- [Your goal] Among the entries below, please repeat exactly and only the lines from the line containing "items_pop_arg in Hp." to the line containing "vm_pop_arg_as_idx s = Done (Ok None, s') →", both lines included.

*** Dataset entries Section Begins ***

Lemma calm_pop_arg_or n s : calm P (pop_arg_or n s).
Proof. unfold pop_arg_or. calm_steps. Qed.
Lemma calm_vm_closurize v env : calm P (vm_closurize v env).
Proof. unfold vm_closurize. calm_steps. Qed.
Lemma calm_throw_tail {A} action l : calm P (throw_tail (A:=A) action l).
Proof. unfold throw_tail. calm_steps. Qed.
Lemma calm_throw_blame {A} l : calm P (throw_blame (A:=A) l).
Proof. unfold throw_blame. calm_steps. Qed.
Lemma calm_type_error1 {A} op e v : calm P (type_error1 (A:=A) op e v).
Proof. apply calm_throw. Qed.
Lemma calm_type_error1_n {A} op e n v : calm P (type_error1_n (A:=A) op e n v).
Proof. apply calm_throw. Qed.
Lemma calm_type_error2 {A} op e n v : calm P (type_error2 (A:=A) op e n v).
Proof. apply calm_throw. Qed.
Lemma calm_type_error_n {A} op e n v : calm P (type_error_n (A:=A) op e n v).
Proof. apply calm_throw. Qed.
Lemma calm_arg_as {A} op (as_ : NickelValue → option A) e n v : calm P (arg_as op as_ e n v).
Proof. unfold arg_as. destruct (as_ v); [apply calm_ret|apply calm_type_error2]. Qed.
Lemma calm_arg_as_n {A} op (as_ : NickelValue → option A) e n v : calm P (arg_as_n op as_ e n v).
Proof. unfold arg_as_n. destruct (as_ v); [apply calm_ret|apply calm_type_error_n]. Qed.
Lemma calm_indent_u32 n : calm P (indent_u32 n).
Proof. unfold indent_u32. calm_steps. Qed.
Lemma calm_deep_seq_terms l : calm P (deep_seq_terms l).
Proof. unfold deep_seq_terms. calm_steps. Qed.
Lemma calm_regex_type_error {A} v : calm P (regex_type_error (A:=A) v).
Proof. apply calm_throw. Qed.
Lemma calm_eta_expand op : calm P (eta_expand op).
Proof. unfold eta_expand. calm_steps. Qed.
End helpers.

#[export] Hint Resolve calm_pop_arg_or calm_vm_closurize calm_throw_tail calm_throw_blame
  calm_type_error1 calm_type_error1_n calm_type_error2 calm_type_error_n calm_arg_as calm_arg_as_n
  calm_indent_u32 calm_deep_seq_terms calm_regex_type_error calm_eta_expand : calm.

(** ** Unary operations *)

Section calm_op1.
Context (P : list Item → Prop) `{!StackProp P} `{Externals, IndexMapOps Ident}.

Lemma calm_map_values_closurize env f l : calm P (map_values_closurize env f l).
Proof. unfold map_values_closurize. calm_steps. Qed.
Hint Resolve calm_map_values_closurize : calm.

*** Dataset entries Section Ends ***
*** Dataset entries Section Begins ***

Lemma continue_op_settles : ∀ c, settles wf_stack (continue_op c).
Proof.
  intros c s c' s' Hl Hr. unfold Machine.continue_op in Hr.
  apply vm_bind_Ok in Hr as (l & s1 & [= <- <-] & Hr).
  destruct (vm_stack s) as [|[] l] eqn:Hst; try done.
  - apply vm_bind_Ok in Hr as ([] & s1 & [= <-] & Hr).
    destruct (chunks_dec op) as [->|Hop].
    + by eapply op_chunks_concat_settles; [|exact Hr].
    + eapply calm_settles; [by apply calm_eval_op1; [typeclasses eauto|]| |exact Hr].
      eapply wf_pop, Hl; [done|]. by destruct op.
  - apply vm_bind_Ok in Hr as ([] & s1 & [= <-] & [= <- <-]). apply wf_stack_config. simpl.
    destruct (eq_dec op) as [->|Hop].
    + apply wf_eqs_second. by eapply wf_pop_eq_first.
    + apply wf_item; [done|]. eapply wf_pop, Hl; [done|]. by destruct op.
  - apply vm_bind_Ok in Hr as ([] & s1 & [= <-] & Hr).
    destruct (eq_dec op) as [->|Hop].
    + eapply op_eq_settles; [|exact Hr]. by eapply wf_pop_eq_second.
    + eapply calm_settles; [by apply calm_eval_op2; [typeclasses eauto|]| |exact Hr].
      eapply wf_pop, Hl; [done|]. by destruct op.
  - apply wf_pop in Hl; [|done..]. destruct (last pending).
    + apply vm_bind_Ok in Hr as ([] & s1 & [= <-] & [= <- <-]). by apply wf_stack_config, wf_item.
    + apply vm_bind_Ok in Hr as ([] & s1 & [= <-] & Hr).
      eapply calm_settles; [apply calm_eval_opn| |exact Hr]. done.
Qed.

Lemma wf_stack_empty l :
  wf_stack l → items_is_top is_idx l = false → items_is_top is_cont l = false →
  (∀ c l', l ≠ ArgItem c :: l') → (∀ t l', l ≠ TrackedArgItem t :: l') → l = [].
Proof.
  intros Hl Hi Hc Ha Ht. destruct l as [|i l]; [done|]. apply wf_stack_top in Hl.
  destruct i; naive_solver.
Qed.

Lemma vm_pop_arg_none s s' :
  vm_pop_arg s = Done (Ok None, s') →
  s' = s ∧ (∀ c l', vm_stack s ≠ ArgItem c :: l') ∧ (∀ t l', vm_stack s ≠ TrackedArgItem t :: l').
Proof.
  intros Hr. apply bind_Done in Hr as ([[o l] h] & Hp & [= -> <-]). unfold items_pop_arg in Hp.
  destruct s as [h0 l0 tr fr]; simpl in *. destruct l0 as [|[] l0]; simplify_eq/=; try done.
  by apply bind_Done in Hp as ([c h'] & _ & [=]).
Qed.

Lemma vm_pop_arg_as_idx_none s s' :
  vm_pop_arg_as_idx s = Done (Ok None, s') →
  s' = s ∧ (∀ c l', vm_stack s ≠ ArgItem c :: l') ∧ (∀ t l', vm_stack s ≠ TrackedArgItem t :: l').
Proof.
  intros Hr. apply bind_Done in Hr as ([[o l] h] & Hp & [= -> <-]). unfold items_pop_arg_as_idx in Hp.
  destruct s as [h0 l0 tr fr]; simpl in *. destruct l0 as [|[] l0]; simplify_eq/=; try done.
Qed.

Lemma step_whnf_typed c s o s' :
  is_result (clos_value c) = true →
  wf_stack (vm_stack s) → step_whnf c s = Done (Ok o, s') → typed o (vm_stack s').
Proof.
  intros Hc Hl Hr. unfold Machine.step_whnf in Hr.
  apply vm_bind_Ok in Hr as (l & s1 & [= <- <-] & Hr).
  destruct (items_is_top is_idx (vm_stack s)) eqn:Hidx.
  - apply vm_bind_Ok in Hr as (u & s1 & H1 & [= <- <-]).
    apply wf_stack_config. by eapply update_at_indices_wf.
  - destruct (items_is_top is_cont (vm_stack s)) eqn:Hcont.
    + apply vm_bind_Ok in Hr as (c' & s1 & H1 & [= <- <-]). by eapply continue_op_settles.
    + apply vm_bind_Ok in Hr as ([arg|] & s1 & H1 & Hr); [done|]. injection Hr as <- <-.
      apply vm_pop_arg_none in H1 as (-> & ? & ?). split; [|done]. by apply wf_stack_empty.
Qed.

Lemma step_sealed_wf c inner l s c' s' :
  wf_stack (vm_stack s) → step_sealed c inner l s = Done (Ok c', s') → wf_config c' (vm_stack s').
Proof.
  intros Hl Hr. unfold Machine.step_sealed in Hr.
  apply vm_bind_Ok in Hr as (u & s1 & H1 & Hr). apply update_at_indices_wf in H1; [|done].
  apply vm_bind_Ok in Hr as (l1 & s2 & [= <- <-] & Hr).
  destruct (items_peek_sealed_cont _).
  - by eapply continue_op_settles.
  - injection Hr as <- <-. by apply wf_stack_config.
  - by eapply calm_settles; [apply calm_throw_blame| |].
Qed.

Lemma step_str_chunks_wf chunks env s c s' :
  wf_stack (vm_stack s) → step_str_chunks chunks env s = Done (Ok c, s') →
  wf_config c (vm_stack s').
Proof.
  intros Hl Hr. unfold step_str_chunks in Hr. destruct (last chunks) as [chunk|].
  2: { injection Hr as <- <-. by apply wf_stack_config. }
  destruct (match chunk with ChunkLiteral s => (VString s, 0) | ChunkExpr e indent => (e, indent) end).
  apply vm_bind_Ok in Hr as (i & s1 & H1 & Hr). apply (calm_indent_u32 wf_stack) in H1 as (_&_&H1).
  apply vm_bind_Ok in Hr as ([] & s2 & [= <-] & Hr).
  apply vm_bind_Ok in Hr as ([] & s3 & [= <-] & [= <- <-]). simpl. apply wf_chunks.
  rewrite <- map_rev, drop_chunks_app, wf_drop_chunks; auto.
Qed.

*** Dataset entries Section Ends ***

- [Answer below]
  intros Hr. apply bind_Done in Hr as ([[o l] h] & Hp & [= -> <-]). unfold items_pop_arg in Hp.
  destruct s as [h0 l0 tr fr]; simpl in *. destruct l0 as [|[] l0]; simplify_eq/=; try done.
  by apply bind_Done in Hp as ([c h'] & _ & [=]).
Qed.

Lemma vm_pop_arg_as_idx_none s s' :
  vm_pop_arg_as_idx s = Done (Ok None, s') →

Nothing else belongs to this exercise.